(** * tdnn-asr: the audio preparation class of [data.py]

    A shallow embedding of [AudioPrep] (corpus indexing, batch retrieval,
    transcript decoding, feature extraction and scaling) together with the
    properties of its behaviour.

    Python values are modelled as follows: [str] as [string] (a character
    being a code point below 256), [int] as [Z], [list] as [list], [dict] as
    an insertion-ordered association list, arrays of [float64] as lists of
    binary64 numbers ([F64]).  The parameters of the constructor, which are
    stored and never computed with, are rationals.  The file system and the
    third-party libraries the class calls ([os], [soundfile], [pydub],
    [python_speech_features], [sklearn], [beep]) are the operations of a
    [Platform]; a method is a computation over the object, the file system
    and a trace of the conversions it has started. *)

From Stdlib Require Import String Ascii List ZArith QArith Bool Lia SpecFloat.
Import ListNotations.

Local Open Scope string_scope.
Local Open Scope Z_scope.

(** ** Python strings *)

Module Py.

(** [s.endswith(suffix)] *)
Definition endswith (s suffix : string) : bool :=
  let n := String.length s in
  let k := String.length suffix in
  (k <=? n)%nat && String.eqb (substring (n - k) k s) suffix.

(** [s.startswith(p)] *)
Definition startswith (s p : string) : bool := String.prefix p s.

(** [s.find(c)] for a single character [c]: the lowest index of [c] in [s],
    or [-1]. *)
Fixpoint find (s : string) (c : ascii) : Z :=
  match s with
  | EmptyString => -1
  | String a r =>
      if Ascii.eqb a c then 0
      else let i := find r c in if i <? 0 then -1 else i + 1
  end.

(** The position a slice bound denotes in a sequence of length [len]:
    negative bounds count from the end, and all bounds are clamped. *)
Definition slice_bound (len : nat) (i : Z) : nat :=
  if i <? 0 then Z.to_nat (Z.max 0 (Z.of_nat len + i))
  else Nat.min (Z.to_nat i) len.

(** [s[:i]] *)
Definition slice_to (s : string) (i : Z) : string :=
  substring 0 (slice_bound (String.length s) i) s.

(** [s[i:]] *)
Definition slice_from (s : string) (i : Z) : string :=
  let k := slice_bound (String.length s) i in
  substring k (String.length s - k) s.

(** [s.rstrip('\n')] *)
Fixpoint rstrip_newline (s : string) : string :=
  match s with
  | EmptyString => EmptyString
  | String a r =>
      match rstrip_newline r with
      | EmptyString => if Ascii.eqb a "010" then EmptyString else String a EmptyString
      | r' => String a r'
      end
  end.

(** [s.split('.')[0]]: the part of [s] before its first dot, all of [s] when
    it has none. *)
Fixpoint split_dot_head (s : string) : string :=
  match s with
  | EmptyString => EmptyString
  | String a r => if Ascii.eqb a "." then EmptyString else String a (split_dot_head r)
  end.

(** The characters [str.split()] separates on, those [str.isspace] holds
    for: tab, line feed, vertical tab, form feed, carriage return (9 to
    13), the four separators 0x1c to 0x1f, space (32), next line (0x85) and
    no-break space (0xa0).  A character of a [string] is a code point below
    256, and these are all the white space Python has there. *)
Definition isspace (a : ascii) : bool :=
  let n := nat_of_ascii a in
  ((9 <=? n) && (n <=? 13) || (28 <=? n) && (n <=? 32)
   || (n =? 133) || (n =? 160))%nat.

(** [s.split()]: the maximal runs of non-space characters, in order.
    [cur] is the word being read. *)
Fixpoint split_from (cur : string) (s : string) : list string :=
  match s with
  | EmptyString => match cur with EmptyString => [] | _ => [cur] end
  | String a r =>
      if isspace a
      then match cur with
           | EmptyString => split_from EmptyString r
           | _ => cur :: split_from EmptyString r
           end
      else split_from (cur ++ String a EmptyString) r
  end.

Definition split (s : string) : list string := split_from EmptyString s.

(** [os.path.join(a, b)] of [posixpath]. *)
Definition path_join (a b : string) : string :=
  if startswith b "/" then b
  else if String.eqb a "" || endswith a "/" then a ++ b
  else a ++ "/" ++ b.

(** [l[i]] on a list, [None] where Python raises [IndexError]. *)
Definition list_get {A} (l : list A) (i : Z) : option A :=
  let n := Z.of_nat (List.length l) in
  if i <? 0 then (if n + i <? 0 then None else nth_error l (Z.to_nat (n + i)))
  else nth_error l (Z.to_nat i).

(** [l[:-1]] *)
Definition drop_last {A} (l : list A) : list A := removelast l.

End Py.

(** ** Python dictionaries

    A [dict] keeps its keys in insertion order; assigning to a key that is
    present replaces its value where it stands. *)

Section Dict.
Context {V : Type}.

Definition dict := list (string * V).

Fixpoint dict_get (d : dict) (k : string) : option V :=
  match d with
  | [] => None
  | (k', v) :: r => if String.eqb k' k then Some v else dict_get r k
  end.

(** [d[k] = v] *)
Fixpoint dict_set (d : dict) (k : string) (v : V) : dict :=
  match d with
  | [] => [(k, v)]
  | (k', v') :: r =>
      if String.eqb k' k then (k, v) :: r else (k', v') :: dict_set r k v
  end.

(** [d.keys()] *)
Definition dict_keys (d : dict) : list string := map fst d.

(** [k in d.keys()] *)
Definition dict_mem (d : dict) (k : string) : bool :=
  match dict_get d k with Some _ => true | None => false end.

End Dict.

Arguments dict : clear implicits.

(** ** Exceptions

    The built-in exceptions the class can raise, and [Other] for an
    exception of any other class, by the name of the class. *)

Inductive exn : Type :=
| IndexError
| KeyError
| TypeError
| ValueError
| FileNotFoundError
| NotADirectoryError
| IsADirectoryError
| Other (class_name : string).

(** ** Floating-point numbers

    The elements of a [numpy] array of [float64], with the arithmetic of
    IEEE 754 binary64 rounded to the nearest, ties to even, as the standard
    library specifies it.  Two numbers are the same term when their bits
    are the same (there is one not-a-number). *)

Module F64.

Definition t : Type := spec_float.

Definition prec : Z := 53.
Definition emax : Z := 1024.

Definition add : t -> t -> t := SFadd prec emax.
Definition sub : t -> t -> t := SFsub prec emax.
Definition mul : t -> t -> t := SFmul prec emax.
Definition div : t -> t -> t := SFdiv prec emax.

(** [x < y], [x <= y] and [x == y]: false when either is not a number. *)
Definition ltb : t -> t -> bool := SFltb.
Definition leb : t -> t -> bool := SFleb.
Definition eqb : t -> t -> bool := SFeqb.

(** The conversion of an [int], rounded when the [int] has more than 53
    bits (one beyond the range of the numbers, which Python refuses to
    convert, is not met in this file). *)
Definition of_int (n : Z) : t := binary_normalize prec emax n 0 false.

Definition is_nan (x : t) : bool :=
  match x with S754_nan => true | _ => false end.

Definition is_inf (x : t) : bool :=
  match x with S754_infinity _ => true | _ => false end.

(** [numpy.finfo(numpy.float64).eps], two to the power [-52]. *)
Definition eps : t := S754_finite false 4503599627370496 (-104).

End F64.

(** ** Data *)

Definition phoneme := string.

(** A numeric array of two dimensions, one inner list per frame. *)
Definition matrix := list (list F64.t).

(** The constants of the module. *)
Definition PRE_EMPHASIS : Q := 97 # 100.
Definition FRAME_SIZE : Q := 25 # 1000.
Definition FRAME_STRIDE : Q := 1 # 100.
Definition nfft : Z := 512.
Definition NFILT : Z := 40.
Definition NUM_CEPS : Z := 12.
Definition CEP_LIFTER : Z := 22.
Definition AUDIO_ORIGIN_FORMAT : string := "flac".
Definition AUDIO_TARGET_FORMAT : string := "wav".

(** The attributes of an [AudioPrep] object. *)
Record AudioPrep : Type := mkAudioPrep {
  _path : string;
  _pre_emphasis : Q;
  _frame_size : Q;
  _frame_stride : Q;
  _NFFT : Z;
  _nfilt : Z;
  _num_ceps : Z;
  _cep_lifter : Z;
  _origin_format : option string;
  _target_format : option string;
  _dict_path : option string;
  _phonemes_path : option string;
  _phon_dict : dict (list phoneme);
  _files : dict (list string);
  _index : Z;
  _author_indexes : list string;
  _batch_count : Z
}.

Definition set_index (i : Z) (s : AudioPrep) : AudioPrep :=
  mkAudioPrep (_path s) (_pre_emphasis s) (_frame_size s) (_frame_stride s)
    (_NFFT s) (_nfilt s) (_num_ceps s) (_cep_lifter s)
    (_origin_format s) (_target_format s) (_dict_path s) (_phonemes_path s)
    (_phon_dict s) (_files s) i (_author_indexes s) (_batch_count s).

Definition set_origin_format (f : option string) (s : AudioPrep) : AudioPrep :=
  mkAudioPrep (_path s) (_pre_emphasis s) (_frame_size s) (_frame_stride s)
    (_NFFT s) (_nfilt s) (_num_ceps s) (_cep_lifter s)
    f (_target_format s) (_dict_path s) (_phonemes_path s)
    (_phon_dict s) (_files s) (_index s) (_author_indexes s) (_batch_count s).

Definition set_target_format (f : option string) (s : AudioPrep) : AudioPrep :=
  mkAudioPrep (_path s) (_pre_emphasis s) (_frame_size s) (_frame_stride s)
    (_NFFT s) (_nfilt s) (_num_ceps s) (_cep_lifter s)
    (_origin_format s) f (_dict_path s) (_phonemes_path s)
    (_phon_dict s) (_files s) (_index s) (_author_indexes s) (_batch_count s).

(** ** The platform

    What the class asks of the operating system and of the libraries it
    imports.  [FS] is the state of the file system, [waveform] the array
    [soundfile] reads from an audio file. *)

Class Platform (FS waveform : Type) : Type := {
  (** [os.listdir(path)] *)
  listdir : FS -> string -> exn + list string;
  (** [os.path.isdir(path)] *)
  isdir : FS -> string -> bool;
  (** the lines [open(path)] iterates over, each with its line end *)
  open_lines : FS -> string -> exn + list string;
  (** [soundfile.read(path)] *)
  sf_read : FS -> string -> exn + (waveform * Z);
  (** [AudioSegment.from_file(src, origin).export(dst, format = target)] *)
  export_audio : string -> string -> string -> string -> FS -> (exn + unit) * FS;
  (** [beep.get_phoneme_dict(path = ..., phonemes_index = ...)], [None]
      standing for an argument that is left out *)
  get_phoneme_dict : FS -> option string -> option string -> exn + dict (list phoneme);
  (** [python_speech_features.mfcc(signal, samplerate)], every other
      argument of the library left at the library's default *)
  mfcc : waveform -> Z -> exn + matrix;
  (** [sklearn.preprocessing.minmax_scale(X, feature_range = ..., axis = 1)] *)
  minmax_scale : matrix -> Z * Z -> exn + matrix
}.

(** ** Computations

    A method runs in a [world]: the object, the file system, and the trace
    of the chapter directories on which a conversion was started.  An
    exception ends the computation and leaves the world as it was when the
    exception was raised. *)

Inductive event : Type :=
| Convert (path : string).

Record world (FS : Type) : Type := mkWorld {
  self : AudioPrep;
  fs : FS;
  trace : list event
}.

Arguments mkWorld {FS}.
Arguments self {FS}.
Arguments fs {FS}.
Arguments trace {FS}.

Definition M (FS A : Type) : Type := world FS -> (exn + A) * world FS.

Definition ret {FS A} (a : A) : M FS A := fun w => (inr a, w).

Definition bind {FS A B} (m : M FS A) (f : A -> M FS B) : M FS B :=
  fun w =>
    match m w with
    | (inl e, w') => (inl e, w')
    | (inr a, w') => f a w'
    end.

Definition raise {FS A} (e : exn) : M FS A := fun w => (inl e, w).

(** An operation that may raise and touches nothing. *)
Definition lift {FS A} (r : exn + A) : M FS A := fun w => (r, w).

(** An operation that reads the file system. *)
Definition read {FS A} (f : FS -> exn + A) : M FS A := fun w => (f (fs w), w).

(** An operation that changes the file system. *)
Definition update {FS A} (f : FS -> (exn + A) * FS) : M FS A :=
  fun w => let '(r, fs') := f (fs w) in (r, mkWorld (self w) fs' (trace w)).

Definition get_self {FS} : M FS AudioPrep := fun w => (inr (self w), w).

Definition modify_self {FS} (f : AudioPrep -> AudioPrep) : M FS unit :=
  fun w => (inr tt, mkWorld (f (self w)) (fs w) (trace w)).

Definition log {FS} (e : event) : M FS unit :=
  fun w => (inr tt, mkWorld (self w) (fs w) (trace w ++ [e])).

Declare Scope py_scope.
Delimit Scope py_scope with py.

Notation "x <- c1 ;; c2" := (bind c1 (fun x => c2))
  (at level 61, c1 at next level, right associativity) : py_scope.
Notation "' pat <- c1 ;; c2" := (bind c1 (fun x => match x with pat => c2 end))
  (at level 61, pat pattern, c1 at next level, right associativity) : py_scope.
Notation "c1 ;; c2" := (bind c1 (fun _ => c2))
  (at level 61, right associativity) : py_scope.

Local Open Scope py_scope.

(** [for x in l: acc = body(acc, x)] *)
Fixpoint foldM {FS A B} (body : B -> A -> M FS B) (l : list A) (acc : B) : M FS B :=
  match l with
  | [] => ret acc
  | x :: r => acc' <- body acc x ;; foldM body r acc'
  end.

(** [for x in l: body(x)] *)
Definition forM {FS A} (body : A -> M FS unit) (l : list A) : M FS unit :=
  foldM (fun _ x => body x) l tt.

++++++

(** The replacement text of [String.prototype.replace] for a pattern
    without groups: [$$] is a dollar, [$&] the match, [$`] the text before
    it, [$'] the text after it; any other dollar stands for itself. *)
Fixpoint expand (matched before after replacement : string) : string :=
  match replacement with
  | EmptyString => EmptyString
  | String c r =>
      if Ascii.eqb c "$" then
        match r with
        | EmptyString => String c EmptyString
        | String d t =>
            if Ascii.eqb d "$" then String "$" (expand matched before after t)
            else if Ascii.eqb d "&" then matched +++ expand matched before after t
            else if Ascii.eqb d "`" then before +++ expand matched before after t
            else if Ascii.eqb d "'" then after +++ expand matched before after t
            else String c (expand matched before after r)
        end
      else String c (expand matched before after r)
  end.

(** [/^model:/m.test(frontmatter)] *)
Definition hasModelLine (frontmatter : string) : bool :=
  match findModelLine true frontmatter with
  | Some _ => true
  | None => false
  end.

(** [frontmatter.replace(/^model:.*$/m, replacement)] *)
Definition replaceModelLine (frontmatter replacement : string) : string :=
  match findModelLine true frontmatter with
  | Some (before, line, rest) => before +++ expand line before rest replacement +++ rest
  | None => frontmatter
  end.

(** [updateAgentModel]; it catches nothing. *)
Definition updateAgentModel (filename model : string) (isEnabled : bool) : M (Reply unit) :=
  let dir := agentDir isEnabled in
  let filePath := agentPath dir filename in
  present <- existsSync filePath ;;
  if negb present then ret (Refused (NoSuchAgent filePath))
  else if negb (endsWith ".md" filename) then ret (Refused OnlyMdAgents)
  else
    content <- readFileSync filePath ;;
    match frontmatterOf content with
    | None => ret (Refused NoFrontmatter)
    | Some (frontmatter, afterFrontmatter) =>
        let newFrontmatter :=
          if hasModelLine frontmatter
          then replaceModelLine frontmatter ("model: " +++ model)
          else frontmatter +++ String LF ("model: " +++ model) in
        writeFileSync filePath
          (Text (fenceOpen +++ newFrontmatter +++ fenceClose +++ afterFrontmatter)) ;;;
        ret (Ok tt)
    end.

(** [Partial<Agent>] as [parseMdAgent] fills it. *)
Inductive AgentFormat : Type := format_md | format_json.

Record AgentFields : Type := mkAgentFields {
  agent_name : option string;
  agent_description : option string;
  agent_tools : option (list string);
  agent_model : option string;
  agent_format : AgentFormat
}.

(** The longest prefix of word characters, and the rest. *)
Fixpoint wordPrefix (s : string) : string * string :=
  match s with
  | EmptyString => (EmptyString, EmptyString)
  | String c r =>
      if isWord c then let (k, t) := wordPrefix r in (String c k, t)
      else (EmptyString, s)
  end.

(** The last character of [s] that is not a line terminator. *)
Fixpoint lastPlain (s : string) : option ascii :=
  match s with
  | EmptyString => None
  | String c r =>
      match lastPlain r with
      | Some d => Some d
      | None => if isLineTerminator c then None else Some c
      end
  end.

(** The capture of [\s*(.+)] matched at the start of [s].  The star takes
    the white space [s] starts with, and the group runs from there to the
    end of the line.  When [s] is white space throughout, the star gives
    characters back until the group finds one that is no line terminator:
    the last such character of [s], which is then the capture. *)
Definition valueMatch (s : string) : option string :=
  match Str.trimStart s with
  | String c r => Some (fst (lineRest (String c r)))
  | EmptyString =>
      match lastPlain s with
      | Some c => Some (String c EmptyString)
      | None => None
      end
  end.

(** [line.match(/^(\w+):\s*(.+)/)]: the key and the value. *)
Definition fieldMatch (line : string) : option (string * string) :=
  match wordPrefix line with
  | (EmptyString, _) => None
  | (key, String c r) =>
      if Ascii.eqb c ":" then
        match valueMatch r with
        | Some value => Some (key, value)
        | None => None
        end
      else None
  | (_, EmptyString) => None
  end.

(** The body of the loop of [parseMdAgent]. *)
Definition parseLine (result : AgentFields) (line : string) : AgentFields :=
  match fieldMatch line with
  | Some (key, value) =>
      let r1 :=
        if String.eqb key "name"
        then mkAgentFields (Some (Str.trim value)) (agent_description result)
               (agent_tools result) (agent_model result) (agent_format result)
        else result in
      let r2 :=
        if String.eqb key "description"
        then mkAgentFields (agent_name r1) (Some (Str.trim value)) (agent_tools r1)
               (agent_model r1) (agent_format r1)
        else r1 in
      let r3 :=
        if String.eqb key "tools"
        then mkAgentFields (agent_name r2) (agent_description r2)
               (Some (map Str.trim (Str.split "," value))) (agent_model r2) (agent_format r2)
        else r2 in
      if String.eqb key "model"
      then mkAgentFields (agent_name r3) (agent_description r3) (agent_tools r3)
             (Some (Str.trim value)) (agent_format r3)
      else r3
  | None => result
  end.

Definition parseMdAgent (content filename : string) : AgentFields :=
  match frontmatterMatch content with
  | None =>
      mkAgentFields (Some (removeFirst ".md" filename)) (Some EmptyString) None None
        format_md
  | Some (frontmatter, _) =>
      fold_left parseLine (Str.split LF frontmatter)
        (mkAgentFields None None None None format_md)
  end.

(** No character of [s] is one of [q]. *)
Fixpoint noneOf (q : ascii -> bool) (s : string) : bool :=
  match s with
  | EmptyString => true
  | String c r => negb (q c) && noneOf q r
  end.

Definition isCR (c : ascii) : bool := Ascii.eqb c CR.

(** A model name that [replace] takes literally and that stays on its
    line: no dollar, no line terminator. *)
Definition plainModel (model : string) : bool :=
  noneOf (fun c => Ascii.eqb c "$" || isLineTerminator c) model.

++++++

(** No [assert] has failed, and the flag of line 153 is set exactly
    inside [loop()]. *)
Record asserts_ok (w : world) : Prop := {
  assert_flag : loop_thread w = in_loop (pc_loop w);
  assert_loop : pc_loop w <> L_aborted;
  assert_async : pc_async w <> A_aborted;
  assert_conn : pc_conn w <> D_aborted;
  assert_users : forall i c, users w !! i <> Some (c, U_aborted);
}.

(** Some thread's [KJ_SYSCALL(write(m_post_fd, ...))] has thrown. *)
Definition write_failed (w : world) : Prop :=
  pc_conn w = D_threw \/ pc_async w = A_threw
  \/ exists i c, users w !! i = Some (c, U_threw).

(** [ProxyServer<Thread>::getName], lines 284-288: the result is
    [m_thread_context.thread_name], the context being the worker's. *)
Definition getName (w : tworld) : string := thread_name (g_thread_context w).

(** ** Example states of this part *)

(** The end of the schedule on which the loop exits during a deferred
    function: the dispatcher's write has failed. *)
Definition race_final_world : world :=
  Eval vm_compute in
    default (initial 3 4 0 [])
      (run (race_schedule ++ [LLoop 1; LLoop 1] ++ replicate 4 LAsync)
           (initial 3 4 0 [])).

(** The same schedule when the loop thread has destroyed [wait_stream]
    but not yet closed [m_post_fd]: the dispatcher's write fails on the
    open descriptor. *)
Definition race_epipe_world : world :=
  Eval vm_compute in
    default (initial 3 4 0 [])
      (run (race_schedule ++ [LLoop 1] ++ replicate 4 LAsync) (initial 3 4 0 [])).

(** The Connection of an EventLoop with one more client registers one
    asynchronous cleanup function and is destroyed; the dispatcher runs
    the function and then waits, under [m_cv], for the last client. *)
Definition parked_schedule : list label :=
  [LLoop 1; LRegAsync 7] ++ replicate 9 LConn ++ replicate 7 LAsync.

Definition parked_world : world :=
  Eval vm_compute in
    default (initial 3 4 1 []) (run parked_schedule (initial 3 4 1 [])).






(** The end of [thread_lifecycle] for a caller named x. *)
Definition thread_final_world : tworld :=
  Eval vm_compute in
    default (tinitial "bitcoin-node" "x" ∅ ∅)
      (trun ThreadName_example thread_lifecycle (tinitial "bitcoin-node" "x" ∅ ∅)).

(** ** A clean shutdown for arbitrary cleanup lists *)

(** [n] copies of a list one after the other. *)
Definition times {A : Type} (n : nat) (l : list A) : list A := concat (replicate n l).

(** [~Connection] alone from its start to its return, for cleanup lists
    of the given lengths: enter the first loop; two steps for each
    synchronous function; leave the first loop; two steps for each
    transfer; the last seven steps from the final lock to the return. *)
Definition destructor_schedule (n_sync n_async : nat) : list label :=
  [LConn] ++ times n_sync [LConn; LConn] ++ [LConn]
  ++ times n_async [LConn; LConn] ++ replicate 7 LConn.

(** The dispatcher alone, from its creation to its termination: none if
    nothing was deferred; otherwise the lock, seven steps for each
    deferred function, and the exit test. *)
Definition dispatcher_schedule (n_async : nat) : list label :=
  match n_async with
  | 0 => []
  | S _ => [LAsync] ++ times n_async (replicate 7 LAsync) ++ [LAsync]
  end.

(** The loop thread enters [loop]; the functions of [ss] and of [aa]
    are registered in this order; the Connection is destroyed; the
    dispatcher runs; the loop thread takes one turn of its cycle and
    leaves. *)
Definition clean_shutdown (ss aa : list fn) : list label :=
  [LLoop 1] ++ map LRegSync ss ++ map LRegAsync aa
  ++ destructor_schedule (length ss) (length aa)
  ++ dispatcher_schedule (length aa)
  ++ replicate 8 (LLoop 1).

++++++

The line above containing "else frontmatter +++", the line containing "String c r) =>", and every line between them are to be transcribed exactly; no other line is wanted.

          else frontmatter +++ String LF ("model: " +++ model) in
        writeFileSync filePath
          (Text (fenceOpen +++ newFrontmatter +++ fenceClose +++ afterFrontmatter)) ;;;
        ret (Ok tt)
    end.

(** [Partial<Agent>] as [parseMdAgent] fills it. *)
Inductive AgentFormat : Type := format_md | format_json.

Record AgentFields : Type := mkAgentFields {
  agent_name : option string;
  agent_description : option string;
  agent_tools : option (list string);
  agent_model : option string;
  agent_format : AgentFormat
}.

(** The longest prefix of word characters, and the rest. *)
Fixpoint wordPrefix (s : string) : string * string :=
  match s with
  | EmptyString => (EmptyString, EmptyString)
  | String c r =>
      if isWord c then let (k, t) := wordPrefix r in (String c k, t)
      else (EmptyString, s)
  end.

(** The last character of [s] that is not a line terminator. *)
Fixpoint lastPlain (s : string) : option ascii :=
  match s with
  | EmptyString => None
  | String c r =>
      match lastPlain r with
      | Some d => Some d
      | None => if isLineTerminator c then None else Some c
      end
  end.

(** The capture of [\s*(.+)] matched at the start of [s].  The star takes
    the white space [s] starts with, and the group runs from there to the
    end of the line.  When [s] is white space throughout, the star gives
    characters back until the group finds one that is no line terminator:
    the last such character of [s], which is then the capture. *)
Definition valueMatch (s : string) : option string :=
  match Str.trimStart s with
  | String c r => Some (fst (lineRest (String c r)))
  | EmptyString =>
      match lastPlain s with
      | Some c => Some (String c EmptyString)
      | None => None
      end
  end.

(** [line.match(/^(\w+):\s*(.+)/)]: the key and the value. *)
Definition fieldMatch (line : string) : option (string * string) :=
  match wordPrefix line with
  | (EmptyString, _) => None
  | (key, String c r) =>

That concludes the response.